▸ WHAT IS EXPECTED
Take the line containing "(** The operator" as the first and the last line of the records below as the end, and please set down only what lies between them exactly, both ends included.

::: RECORDS PROVIDED

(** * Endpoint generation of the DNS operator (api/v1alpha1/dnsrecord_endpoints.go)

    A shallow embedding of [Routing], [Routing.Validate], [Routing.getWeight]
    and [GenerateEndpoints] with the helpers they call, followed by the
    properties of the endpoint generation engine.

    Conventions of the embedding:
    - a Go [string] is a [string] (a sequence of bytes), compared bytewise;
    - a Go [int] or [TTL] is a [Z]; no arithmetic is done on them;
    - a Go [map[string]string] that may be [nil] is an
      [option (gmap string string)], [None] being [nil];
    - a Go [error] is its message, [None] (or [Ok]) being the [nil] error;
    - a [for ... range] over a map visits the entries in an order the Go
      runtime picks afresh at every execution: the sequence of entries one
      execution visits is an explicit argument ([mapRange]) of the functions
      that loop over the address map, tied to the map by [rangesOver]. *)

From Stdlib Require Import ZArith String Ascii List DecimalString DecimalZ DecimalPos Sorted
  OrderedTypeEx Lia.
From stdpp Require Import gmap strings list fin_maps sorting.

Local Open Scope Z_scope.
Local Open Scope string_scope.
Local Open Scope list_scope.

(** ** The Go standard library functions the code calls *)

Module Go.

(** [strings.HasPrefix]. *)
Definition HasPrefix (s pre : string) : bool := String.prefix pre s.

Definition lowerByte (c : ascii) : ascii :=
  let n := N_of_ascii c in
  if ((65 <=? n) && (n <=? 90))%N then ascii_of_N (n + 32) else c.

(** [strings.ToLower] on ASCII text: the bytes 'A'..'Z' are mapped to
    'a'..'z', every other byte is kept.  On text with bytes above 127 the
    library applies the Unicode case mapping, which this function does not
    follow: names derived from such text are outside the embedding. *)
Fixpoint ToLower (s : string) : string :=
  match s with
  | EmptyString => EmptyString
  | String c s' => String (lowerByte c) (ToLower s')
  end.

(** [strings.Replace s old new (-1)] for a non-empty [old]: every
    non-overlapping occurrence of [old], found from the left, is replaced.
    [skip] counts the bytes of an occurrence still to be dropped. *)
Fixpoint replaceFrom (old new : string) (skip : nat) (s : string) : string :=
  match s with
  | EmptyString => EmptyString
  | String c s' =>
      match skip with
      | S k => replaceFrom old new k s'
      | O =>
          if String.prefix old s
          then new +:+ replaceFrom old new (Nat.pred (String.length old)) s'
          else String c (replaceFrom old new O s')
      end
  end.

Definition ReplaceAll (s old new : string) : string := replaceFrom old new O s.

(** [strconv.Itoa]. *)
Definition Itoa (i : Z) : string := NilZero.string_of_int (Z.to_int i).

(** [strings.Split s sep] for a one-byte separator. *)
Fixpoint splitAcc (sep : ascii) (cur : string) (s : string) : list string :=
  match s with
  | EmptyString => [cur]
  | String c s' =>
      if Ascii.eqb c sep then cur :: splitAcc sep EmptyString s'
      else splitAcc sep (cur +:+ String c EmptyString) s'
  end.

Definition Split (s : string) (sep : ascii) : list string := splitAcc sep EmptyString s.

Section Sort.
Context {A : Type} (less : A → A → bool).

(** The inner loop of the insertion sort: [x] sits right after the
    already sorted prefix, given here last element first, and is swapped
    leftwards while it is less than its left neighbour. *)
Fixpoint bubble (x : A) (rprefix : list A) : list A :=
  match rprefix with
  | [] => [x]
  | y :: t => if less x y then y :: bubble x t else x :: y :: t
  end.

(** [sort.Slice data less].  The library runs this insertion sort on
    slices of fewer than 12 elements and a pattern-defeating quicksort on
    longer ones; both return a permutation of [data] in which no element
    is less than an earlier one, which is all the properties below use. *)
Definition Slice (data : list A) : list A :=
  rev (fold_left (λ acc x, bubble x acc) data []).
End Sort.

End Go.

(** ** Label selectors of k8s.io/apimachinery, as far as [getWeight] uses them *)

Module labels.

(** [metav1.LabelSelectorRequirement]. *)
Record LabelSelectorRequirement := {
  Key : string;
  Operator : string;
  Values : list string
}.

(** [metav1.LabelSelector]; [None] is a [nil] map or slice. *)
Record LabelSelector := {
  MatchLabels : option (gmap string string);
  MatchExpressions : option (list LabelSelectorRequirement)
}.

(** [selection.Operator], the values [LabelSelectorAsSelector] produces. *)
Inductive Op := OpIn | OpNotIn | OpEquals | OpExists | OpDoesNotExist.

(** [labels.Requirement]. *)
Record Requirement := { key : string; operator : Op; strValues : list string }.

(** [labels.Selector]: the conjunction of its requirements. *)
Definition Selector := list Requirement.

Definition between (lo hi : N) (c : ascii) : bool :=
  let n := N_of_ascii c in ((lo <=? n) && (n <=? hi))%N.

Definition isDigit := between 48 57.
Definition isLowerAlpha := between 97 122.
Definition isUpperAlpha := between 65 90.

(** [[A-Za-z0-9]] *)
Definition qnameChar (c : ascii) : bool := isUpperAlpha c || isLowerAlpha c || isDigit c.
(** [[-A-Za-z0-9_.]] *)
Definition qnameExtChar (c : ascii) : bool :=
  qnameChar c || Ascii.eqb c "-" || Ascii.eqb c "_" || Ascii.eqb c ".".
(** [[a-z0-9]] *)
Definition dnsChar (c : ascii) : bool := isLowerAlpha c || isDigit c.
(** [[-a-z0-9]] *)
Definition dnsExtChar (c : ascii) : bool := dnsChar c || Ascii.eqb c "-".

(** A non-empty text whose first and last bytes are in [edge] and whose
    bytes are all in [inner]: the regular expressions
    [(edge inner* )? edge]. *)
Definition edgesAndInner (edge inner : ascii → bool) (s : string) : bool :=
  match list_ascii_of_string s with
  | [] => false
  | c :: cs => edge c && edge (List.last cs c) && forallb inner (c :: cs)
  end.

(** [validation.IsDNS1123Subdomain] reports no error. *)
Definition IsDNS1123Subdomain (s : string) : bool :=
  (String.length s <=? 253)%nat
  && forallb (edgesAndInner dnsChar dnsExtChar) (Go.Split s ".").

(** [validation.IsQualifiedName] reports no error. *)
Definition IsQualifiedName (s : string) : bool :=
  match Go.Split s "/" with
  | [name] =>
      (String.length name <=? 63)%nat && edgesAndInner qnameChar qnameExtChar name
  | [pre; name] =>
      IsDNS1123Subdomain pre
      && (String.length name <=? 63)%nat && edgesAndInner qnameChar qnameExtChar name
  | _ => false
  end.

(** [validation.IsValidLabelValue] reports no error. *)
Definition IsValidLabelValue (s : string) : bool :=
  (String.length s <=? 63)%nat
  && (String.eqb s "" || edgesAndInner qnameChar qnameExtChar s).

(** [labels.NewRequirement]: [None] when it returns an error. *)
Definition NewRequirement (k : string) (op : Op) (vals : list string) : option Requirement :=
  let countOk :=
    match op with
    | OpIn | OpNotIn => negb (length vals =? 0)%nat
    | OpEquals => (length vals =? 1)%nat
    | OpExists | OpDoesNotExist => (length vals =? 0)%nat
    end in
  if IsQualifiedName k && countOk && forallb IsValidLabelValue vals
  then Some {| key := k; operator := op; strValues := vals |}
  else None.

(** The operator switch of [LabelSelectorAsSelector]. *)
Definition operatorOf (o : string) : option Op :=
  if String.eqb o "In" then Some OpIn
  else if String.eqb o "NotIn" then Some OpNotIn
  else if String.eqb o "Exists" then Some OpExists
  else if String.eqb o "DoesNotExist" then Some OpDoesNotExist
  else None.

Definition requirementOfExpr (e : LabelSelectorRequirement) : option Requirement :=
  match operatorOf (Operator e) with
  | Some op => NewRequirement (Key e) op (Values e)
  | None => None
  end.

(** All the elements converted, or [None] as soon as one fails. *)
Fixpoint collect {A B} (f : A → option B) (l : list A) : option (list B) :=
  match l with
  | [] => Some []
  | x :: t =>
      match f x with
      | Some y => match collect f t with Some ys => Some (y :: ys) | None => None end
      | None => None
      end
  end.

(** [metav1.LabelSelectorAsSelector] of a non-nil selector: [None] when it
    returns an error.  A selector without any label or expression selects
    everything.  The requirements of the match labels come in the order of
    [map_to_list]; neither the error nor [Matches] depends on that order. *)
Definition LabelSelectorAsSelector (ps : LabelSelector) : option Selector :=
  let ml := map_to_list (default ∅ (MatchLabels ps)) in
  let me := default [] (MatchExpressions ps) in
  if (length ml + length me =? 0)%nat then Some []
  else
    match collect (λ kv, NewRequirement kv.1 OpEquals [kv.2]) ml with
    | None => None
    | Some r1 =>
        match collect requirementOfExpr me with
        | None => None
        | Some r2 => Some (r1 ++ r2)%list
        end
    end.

::::::

▸ ANSWER
(** The operator switch of [LabelSelectorAsSelector]. *)
Definition operatorOf (o : string) : option Op :=
  if String.eqb o "In" then Some OpIn
  else if String.eqb o "NotIn" then Some OpNotIn
  else if String.eqb o "Exists" then Some OpExists
  else if String.eqb o "DoesNotExist" then Some OpDoesNotExist
  else None.

Definition requirementOfExpr (e : LabelSelectorRequirement) : option Requirement :=
  match operatorOf (Operator e) with
  | Some op => NewRequirement (Key e) op (Values e)
  | None => None
  end.

(** All the elements converted, or [None] as soon as one fails. *)
Fixpoint collect {A B} (f : A → option B) (l : list A) : option (list B) :=
  match l with
  | [] => Some []
  | x :: t =>
      match f x with
      | Some y => match collect f t with Some ys => Some (y :: ys) | None => None end
      | None => None
      end
  end.

(** [metav1.LabelSelectorAsSelector] of a non-nil selector: [None] when it
    returns an error.  A selector without any label or expression selects
    everything.  The requirements of the match labels come in the order of
    [map_to_list]; neither the error nor [Matches] depends on that order. *)
Definition LabelSelectorAsSelector (ps : LabelSelector) : option Selector :=
  let ml := map_to_list (default ∅ (MatchLabels ps)) in
  let me := default [] (MatchExpressions ps) in
  if (length ml + length me =? 0)%nat then Some []
  else
    match collect (λ kv, NewRequirement kv.1 OpEquals [kv.2]) ml with
    | None => None
    | Some r1 =>
        match collect requirementOfExpr me with
        | None => None
        | Some r2 => Some (r1 ++ r2)%list
        end
    end.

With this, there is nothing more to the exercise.